EU took £5.8bn from VAT & duties paid by UK consumers on goods & services last year.
I bet you did not know this bit of highway robbery news.
The EU’s system of collecting money from member states is complex. Here is a simple explainer of part of that process.
This is a story of how so much of what the UK sends the EU each year comes from what people spend in the course of their daily lives. You, me, the folks' next door to us all. Please read it and then weep at the sheer stupidity of the political parties like the Conservative, Labour, Lib Dems, Greens who have MPs who want to remain in the EU. At the sheer stupidity of people like Femi Oluwole, his chums at Our Future, Our Choice, who have no idea what actually is going on.
VAT and duties on what we all bought, sent to the EU in the tax year ended Apr 2019
- VAT payments to the EU — £3.14bn
2. Customs payments to the EU — £2.64bn
3.Grand total £5.78 billion
What happens to the VAT you pay on goods and services?
We all have to pay VAT on the goods and services we buy. The standard rate in the UK is currently 20% and this is remitted by suppliers to HMRC in their quarterly VAT declarations. The EU then takes a proportion of the VAT paid by UK consumers via what it describes as “a complex statistical process”.
In the Treasury’s latest figures for the tax year 2018/2019
the total for the UK in VAT payments was £3.14bn.
This £3.14 billion was then included in the Treasury’s totals for what the UK sent to the EU in the tax year ended Apr 2019.
In effect, every time you buy something you are doing your bit to help the EU. To put it another way, if everyone in the UK bought twice as much, then the EU would benefit from another £3.14 billion.
OK, now we understand how much we pay to the EU in VAT lets move on a little to what we pay to the EU in other areas.
What happens to Customs Duties on imported goods?
The EU has something called “the Common Customs Tariff”. This is a very lengthy list of products to which a variety of tariffs are applied before they can enter any EU country from non-EU countries.
If you buy something imported from the USA or Australia, then the UK Government has already been obliged by the EU to charge a tariff, or ‘duty’, on that product. Depending on the product, these tariffs can be anything up to 45%. Currently, the UK Government then has to give 80% of that tariff to the EU
What happens to Customs Duties on imported goods?

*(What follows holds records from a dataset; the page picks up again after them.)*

(** C10, as amended: an event constructed with a consumer that has its
    channel name (passed in, or found on the class) and no content, hidden
    or not, gets [hidden] set to [False] on the instance and a synthesized
    envelope (type from the class name, the payload as given, fresh system
    metadata); nothing is sent, so no ActionNotExist rejection happens. *)
Theorem direct_call_is_never_rejected (cls : EventClass U) inherited c payload w :
  channel_layer c = true →
  let given := payload_or payload (Obj (PFields [])) in
  let system := {| initiator_channel := channel_name c;
                   initiator_user_id := user_id (scope_user c);
                   event_id := uuid_stream w (uuid_next w) |} in
  let built :=
    (Ret (Some {| self_class := cls; self_consumer := c; self_payload := given;
                  self_content :=
                    {[ "type" := VJson (JStr (camel_to_dot (cls_name cls)));
                       "payload" := PayloadArg_plain given;
                       "system" := VSystem system ]};
                  self_hidden := false |}),
     advance w [] 1) in
  SimpleEvent_init cls inherited (Some c) None payload w = built
  ∧ SimpleEvent_init cls (Some c) None None payload w = built.
Proof.
  intros H given system built. subst built.
  unfold SimpleEvent_init, SimpleEvent_init_with, parse_content. simpl.
  unfold mbind, M_bind. rewrite (get_systems_run _ _ H).
  unfold mret, M_ret, advance. simpl. by rewrite app_nil_r.
Qed.

(** An empty dictionary is as good as no content. *)
Lemma empty_content_is_no_content (cls : EventClass U) inherited consumer payload w :
  SimpleEvent_init cls inherited consumer (Some ∅) payload w
  = SimpleEvent_init cls inherited consumer None payload w.
Proof. reflexivity. Qed.

(** The other side of the hidden check: a hidden event constructed with
    content is answered with ActionNotExist. *)
Lemma hidden_call_with_content_is_rejected (cls : EventClass U) inherited c d payload w :
  channel_layer c = true →
  cls_hidden cls = true →
  map_nonempty d = true →
  ∃ self,
    SimpleEvent_init cls inherited (Some c) (Some d) payload w
    = (Ret (Some self), advance w [Transmit (error_frame ActionNotExist) false] 1)
    ∧ self_content self = d ∧ self_hidden self = true.
Proof.
  intros Hlayer Hh Hd. eexists.
  unfold SimpleEvent_init, SimpleEvent_init_with, parse_content, content_given.
  rewrite Hd, Hh. simpl. unfold mbind, M_bind at 1. unfold mret, M_ret at 1.
  unfold mbind, M_bind at 1. rewrite (Error_fire_run _ _ _ Hlayer).
  split; [reflexivity | by split].
Qed.

(** *** Inbound frames *)

Lemma receive_json_no_layer_run c content w :
  channel_layer c = false →
  receive_json c content w
  = (Raise (AttributeError "object has no attribute 'channel_name'"), w).
Proof.
  intros H. unfold receive_json. rewrite H. cbn [negb].
  apply (Error_fire_unset _ _ _ H).
Qed.
(** Every match of [/\s{2,}/] in a line, the way the [g] flag counts them
    for the two string separators: the number of separators [split] sees. *)
Definition allSpaceRunMatches (line : jsstring) : nat :=
  List.length (splitSpaceRuns false line) - 1.

Definition total (count : jsstring -> nat) (lines : list jsstring) : nat :=
  fold_left (fun acc line => acc + count line) lines 0.

(** A block where each line has three runs of spaces and one pipe. *)
Definition mixedBlock : list jsstring :=
  [lit "a  b  c  d|e"; lit "f  g  h  i|j"].

(** The items of a page that the loop keeps, and their sorted rounded
    [x] positions. *)
Definition keptItems (pageItems : list Item) : list Item :=
  filter (fun i => hasContent (it_str i)) pageItems.

Definition pagePositions (pageItems : list Item) : list Q :=
  xPositions (sortRows (clusterRows (keptItems pageItems))).

(** Two neighbouring code units of the line are both [\s]. *)
Fixpoint adjacentSpaces (s : jsstring) : bool :=
  match s with
  | c :: (d :: _) as s' =>
      (Char.isSpace c && Char.isSpace d) || adjacentSpaces s'
  | _ => false
  end.

(* ================================================================== *)
(** ** The text sources of [processJob] *)
(* ================================================================== *)

(** [text.trim().length > 0] fails. *)
Definition isBlank (text : jsstring) : bool := negb (nonEmpty (trim text)).

Definition paragraphBreak : jsstring := [Char.newline; Char.newline].

(** [combineTextSources]: the sources that are not blank, joined by an empty
    line; [combined || ocrText] gives the OCR text when nothing is left. *)
Definition combineTextSources (pdfText ocrText : jsstring) : jsstring :=
  let combined :=
    join paragraphBreak
         (filter (fun text => nonEmpty (trim text)) [pdfText; ocrText]) in
  match combined with
  | [] => ocrText
  | _ => combined
  end.

(** [(textContent.items).map(i => i.str || '').join(' ')] *)
Definition pageText (items : list Item) : jsstring :=
  join (lit " ") (map it_str items).

(** The line [--- Page p ---] that precedes the text of page [p]. *)
Definition pageMarker (p : nat) : jsstring :=
  lit "--- Page " ++ natToString p ++ lit " ---".

(** One turn of the loop of [extractTextFromPDF]:
    [`\n\n--- Page ${p} ---\n` + pageText + '\n']. *)
Definition pageChunk (p : nat) (items : list Item) : jsstring :=
  paragraphBreak ++ pageMarker p ++ [Char.newline] ++ pageText items
  ++ [Char.newline].

(** The loop over the pages, from page [p] on. *)
Fixpoint fullTextFrom (p : nat) (pages : list (list Item)) : jsstring :=
  match pages with
  | [] => []
  | page :: rest => pageChunk p page ++ fullTextFrom (S p) rest
  end.

(** [extractTextFromPDF]: the first fifty pages; [''] when the document
    cannot be opened. *)
Definition extractTextFromPDF (pdf : option (list (list Item))) : jsstring :=
  match pdf with
  | None => []
  | Some pages => fullTextFrom 1 (firstn 50 pages)
  end.

(** The lines of the pages, each page after its marker. *)
Fixpoint pageLinesFrom (p : nat) (pages : list (list Item))
  : list jsstring :=
  match pages with
  | [] => []
  | page :: rest =>
      pageMarker p :: textLines (pageText page) ++ pageLinesFrom (S p) rest
  end.



(* ================================================================== *)
(** ** [MemStorage] *)
(* ================================================================== *)

(** A [Map] with string keys: its entries in insertion order; a key occurs
    once. *)
Definition JsMap (V : Type) : Type := list (jsstring * V).

Fixpoint mapGet {V : Type} (k : jsstring) (m : JsMap V) : option V :=
  match m with
  | [] => None
  | (k', v) :: m' => if jsstring_eqb k k' then Some v else mapGet k m'
  end.

(** [m.set(k, v)]: the value of an existing key is replaced where it
    stands, a new key goes to the end. *)
Fixpoint mapSet {V : Type} (k : jsstring) (v : V) (m : JsMap V) : JsMap V :=
  match m with
  | [] => [(k, v)]
  | (k', v') :: m' =>
      if jsstring_eqb k k' then (k, v) :: m' else (k', v') :: mapSet k v m'
  end.

Definition mapHas {V : Type} (k : jsstring) (m : JsMap V) : bool :=
  match mapGet k m with Some _ => true | None => false end.

(** [m.delete(k)], the map that is left. *)
Definition mapDelete {V : Type} (k : jsstring) (m : JsMap V) : JsMap V :=
  filter (fun e => negb (jsstring_eqb k (fst e))) m.

Definition mapKeys {V : Type} (m : JsMap V) : list jsstring := map fst m.
Definition mapValues {V : Type} (m : JsMap V) : list V := map snd m.

(** [s.startsWith(prefix)] *)
Fixpoint startsWith (s prefix : jsstring) {struct prefix} : bool :=
  match prefix with
  | [] => true
  | p :: prefix' =>
      match s with
      | [] => false
      | c :: s' => N.eqb c p && startsWith s' prefix'
      end
  end.

(** A [Date] as its time value, a [Buffer] as its bytes. *)
Definition Date : Type := N.
Definition Buffer : Type := list N.

Record ProcessingJob : Type := mkJob {
  job_id : jsstring;
  job_filename : jsstring;
  job_status : jsstring;
  job_uploadedAt : Date;
  job_completedAt : option Date;
  job_errorMessage : option jsstring;
  job_progress : Q
}.

Record InsertProcessingJob : Type := mkInsertJob {
  ins_filename : jsstring;
  ins_status : jsstring
}.

(** [UpdateJobInput]: [None] is a field that is absent. *)
Record UpdateJobInput : Type := mkJobUpdate {
  upd_status : option jsstring;
  upd_progress : option Q;
  upd_completedAt : option (option Date);
  upd_errorMessage : option (option jsstring)
}.

Record ExtractedTable : Type := mkExtracted {
  tbl_id : jsstring;
  tbl_jobId : jsstring;
  tbl_table : TableDetectionResult;
  tbl_extractedAt : Date
}.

In the Treasury’s latest figures for the tax year 2018/2019
the net total for the UK for Customs Duties was £2.64bn.
This £2.64 billion was then included in the Treasury’s totals for what the UK sent to the EU in the latest tax year.
In effect, every time you buy something from outside the EU — from our Commonwealth friends in Australia and New Zealand for example — you are doing your bit to help the EU.

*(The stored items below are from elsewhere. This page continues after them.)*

(** C1, as amended.  In both commands, an entry of the input whose name is
    not users.json is in the output of a run that finishes: with the bytes it
    had and with the header as the zip writer leaves it.  The writer keeps
    the name, the comment, the modification time and the external
    attributes.  It keeps the method, except that a directory (a name that
    ends in a slash) gets [Store].  It keeps the extra field, and appends to
    it an extended-timestamp block of nine bytes when the modification time
    is set.  The header is the input's exactly when the modification time is
    not set and the entry is not a directory with another method than
    [Store].  When no entry of the input is named users.json and every entry
    can be read and written, the run finishes, asks nothing of the network,
    and its output is the input, entry by entry: same order, same bytes,
    headers as said.  When no entry is named users.json and some entry
    cannot be read or written, the run exits with status 1. *)
Theorem other_entries_copied (g : Globals) (input : list File)
    (api : list (DoResult PageBody)) (web : list (DoResult (list Byte.byte))) :
  (∀ f out evs,
     f ∈ input → Name (Header f) ≠ "users.json" →
     fetchEmails g api input = (Finished out, evs) → copy f ∈ out)
  ∧ (∀ f out evs,
       f ∈ input → Name (Header f) ≠ "users.json" →
       fetchProfilePics g web input = (Finished out, evs) → copy f ∈ out)
  ∧ (∀ f,
       let h := Header f in
       let h' := header (copy f) in
       (∀ inReader, stream f = Some inReader → written (copy f) = inReader)
       ∧ Name h' = Name h
       ∧ Comment h' = Comment h
       ∧ Modified h' = Modified h
       ∧ ExternalAttrs h' = ExternalAttrs h
       ∧ Method h' = (if HasSuffix (Name h) "/" then Store else Method h)
       ∧ Extra h' = (if Modified h =? 0 then Extra h
                     else Extra h ++ extTimeExtra (Modified h))
       ∧ length (extTimeExtra (Modified h)) = 9%nat
       ∧ (h' = h ↔ Modified h = 0
                   ∧ (HasSuffix (Name h) "/" = true → Method h = Store)))
  ∧ (Forall (λ f, Name (Header f) ≠ "users.json") input →
     Forall (λ f, copyable f = true) input →
     fetchEmails g api input = (Finished (map copy input), [])
     ∧ fetchProfilePics g web input = (Finished (map copy input), []))
  ∧ (Forall (λ f, Name (Header f) ≠ "users.json") input →
     ¬ Forall (λ f, copyable f = true) input →
     fetchEmails g api input = (Exit 1, [])
     ∧ fetchProfilePics g web input = (Exit 1, [])).
Proof.
  split; [|split; [|split; [|split]]].
  - intros f out evs Hf Hn. unfold fetchEmails.
    destruct (fetchEmailsFiles input (start g api)) as [[[]|e|] st'] eqn:Hrun;
      simpl; try done.
    intros [= <- _]. destruct (fetchEmailsFiles_keeps _ _ _ Hrun) as (new & Hz & Hin).
    unfold archive. apply elem_of_rev. rewrite Hz. apply elem_of_app. left. by apply Hin.
  - intros f out evs Hf Hn. unfold fetchProfilePics.
    destruct (fetchProfilePicsFiles input (start g web)) as [[[]|e|] st'] eqn:Hrun;
      simpl; try done.
    intros [= <- _]. destruct (fetchProfilePicsFiles_keeps _ _ _ Hrun) as (new & Hz & Hin).
    unfold archive. apply elem_of_rev. rewrite Hz. apply elem_of_app. left. by apply Hin.
  - intros f h h'. split.
    + intros inReader Hs. unfold copy. by rewrite Hs.
    + repeat (split; [reflexivity|]). apply stored_same.
  - intros Hother Hcopy.
    pose proof (Forall_and_split _ _ _ Hother Hcopy) as Hall. split.
    + unfold fetchEmails.
      rewrite <- (app_nil_r input) at 1 2. rewrite fetchEmailsFiles_copies by done.
      simpl. unfold archive. simpl. by rewrite app_nil_r, rev_involutive.
    + unfold fetchProfilePics.
      rewrite <- (app_nil_r input) at 1 2. rewrite fetchProfilePicsFiles_copies by done.
      simpl. unfold archive. simpl. by rewrite app_nil_r, rev_involutive.
  - intros Hother Hnot.
    destruct (first_not_copyable input Hnot) as (before & file & after & -> & Hb & Hfile).
    apply Forall_app in Hother as [Hob Hoa]. apply Forall_cons in Hoa as [Hof _].
    pose proof (Forall_and_split _ _ _ Hob Hb) as Hall. split.
    + unfold fetchEmails. rewrite fetchEmailsFiles_copies by done.
      destruct (fetchEmailsFiles_stops file after
                     (put (map copy before) (start g api)) Hof Hfile)
        as (e & st' & -> & Hev).
      simpl. by rewrite Hev.
    + unfold fetchProfilePics. rewrite fetchProfilePicsFiles_copies by done.
      destruct (fetchProfilePicsFiles_stops file after
                     (put (map copy before) (start g web)) Hof Hfile)
        as (e & st' & -> & Hev).
      simpl. by rewrite Hev.
Qed.

(** C10.  When users.json decodes to a collection without records and the
    call of the API comes to an end, [processUsersJson] returns an error and
    writes nothing: the state it leaves is the state [fetchUserEmails] left,
    with every request of the fetch made.  When the fetch returned a table,
    the error is the one about the missing users.  A run of [fetch-emails]
    that reaches such an entry exits with status 1, after the requests of
    the fetch. *)
Theorem empty_collection_aborts_after_fetch (input : list Byte.byte)
    (token : string) (st : State PageBody) (data : users) :
  Decode input = Some data →
  len data = 0%nat →
  completed (fetchUserEmails token st).1 = true →
  (∃ e, processUsersJson input token st = (Fails e, (fetchUserEmails token st).2)
        ∧ ∀ emails, (fetchUserEmails token st).1 = Returns emails → e = NoUsers)
  ∧ (∀ g api before file after,
       Forall (λ f, Name (Header f) ≠ "users.json" ∧ copyable f = true) before →
       Name (Header file) = "users.json" →
       stream file = Some input →
       header_ok (Header file) = true →
       completed (fetchUserEmails (emailsApiToken g) (start g api)).1 = true →
       fetchEmails g api (before ++ file :: after)
       = (Exit 1, events (fetchUserEmails (emailsApiToken g) (start g api)).2)).
Proof.
  intros Hd Hlen Hdone. split.
  - rewrite (processUsersJson_eq input token st data Hd).
    destruct (fetchUserEmails token st) as [[emails|e|] st1]; simpl in *.
    + rewrite Hlen. simpl. exists NoUsers. by split.
    + exists e. by split.
    + done.
  - intros g api before file after Hbefore Hname Hs Hok Hdone'.
    unfold fetchEmails. rewrite fetchEmailsFiles_copies by done.
    rewrite fetchEmailsFiles_cons, Hs, Hok, Hname, String.eqb_refl. cbv zeta.
    rewrite (processUsersJson_eq input _ _ data Hd).
    rewrite fetchUserEmails_eq in Hdone' |- *. rewrite fetchUserEmails_eq. simpl in *.
    destruct (usersListLoop _ _ _ api "" 0 ∅) as [[[emails|e|] evs] rest];
      simpl in *; try done.
    by rewrite Hlen.
Qed.

Lemma fetchUserEmails_fails_at (token : string) (st : State PageBody)
    (before : list (DoResult PageBody)) (r : DoResult PageBody)
    (after : list (DoResult PageBody)) :
  script st = before ++ r :: after →
  Forall (λ r, retryable r || more_pages r = true) before →
  bad_status r || lacks_ok r || undecodable r = true →
  ∃ e evs,
    (fetchUserEmails token st).1 = Fails e
    ∧ script (fetchUserEmails token st).2 = after
    ∧ events (fetchUserEmails token st).2 = events st ++ evs
    ∧ length (requests evs) = S (length before).
Proof.
  intros Hs Hb Ht. rewrite fetchUserEmails_eq. simpl. rewrite Hs.
  destruct (fails_at (boundPageLimit (usersPageLimit (globals st))) token
              (usersPace1RPS (globals st)) before r after "" 0 ∅ Hb Ht)
    as (e & evs & -> & Hlen).
  by exists e, evs.
Qed.

(** C5, as amended.  [fetchUserEmails] returns an error exactly when, after
    results that were all retried or were pages announcing another page, a
    result comes that is of one of three kinds: a status other than 200 that
    is neither 429 nor 500 and above; HTTP 200 with a body whose [ok] is not
    true; HTTP 200 with a body on which the decoder returns an error.  The
    request that got this result is the last one.  No table is returned:
    [processUsersJson] returns the error without writing, and the run exits
    with status 1. *)
Theorem fetch_fails_exactly_when (token : string) (st : State PageBody) :
  (failed (fetchUserEmails token st).1 = true
   ↔ ∃ before r after,
       script st = before ++ r :: after
       ∧ Forall (λ r, retryable r || more_pages r = true) before
       ∧ bad_status r || lacks_ok r || undecodable r = true)
  ∧ (∀ before r after,
       script st = before ++ r :: after →
       Forall (λ r, retryable r || more_pages r = true) before →
       bad_status r || lacks_ok r || undecodable r = true →
       ∃ e evs,
         (fetchUserEmails token st).1 = Fails e
         ∧ script (fetchUserEmails token st).2 = after
         ∧ events (fetchUserEmails token st).2 = events st ++ evs
         ∧ length (requests evs) = S (length before))
  ∧ (∀ input data e,
       Decode input = Some data →
       (fetchUserEmails token st).1 = Fails e →
       processUsersJson input token st = (Fails e, (fetchUserEmails token st).2))
  ∧ (∀ g before file after input data,
       st = start g (script st) →
       token = emailsApiToken g →
       Forall (λ f, Name (Header f) ≠ "users.json" ∧ copyable f = true) before →
       Name (Header file) = "users.json" →
       stream file = Some input →
       header_ok (Header file) = true →
       Decode input = Some data →
       failed (fetchUserEmails token st).1 = true →
       fetchEmails g (script st) (before ++ file :: after)
       = (Exit 1, events (fetchUserEmails token st).2)).
Proof.
  split; [split|split; [|split]].
  - rewrite fetchUserEmails_eq. simpl. apply failed_at.
  - intros (before & r & after & Hs & Hb & Ht).
    destruct (fetchUserEmails_fails_at token st before r after Hs Hb Ht)
      as (e & evs & -> & _). done.
  - apply fetchUserEmails_fails_at.
  - intros input data e Hd Hf. rewrite (processUsersJson_eq input token st data Hd).
    destruct (fetchUserEmails token st) as [[emails|e'|] st1]; simpl in *; try done.
    by injection Hf as ->.
  - intros g before file after input data Hst -> Hbefore Hname Hs Hok Hd Hf.
    unfold fetchEmails. rewrite fetchEmailsFiles_copies by done.
    rewrite fetchEmailsFiles_cons, Hs, Hok, Hname, String.eqb_refl. cbv zeta.
    rewrite (processUsersJson_eq _ _ _ data Hd).
    rewrite Hst in Hf |- *.
    rewrite fetchUserEmails_eq in Hf |- *. rewrite fetchUserEmails_eq. simpl in *.
    destruct (usersListLoop _ _ _ (script st) "" 0 ∅) as [[[emails|e|] evs] rest];
      simpl in *; done.
Qed.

To put it another way, if everyone in the UK bought twice as much from outside the EU, then the EU would benefit from another £2.64 billion.
See how we are the EU's very own cash machine?
Customs duties retained by UK may halve in the EU’s next budget
Last year the EU Commission presented its new budget proposals for 2021–2027. As part of the new budget, the Commission proposed to halve the number of customs duties which can be retained by member states.
Currently, as stated above, the EU generously allows member states to retain 20% of the customs duties they collect on the EU’s behalf. The Commission proposed to reduce this to 10%, thereby halving the amount retained by the UK.
To put this into context, if this proposal had been in place in the latest tax year, the UK would have faced a bill for customs duties of £2.97bn — an increase of £0.33bn. This would have taken the total of VAT and customs duties to £6.1bn.
Confused? I am not the slightest bit surprised that ordinary voters are sometimes confused when it comes to what the UK pays to the EU each year as no one, not the media or our MPs have ever tried to explain it all to us all and that includes both Remain and Leave. You have to dig deep into treasury figures to get to the truth.
This article focused on just one question which is frequently asked, which relates to the treatment of VAT and Customs Duties. These are interesting because they concern what people actually pay for the things they buy.
The headline figure to remember is £5.8 billion for what are either directly or indirectly purchase taxes’ as a result of the UK’s membership of the EU.
This isn’t the whole story of course
Is it not extraordinary that the Treasury has never published any summary — that we all can find — on the other payments which the UK makes to the EU. These never appear in the official Government figures for ‘net contributions’, nor are they ever mentioned by the BBC’s “Reality Check” department.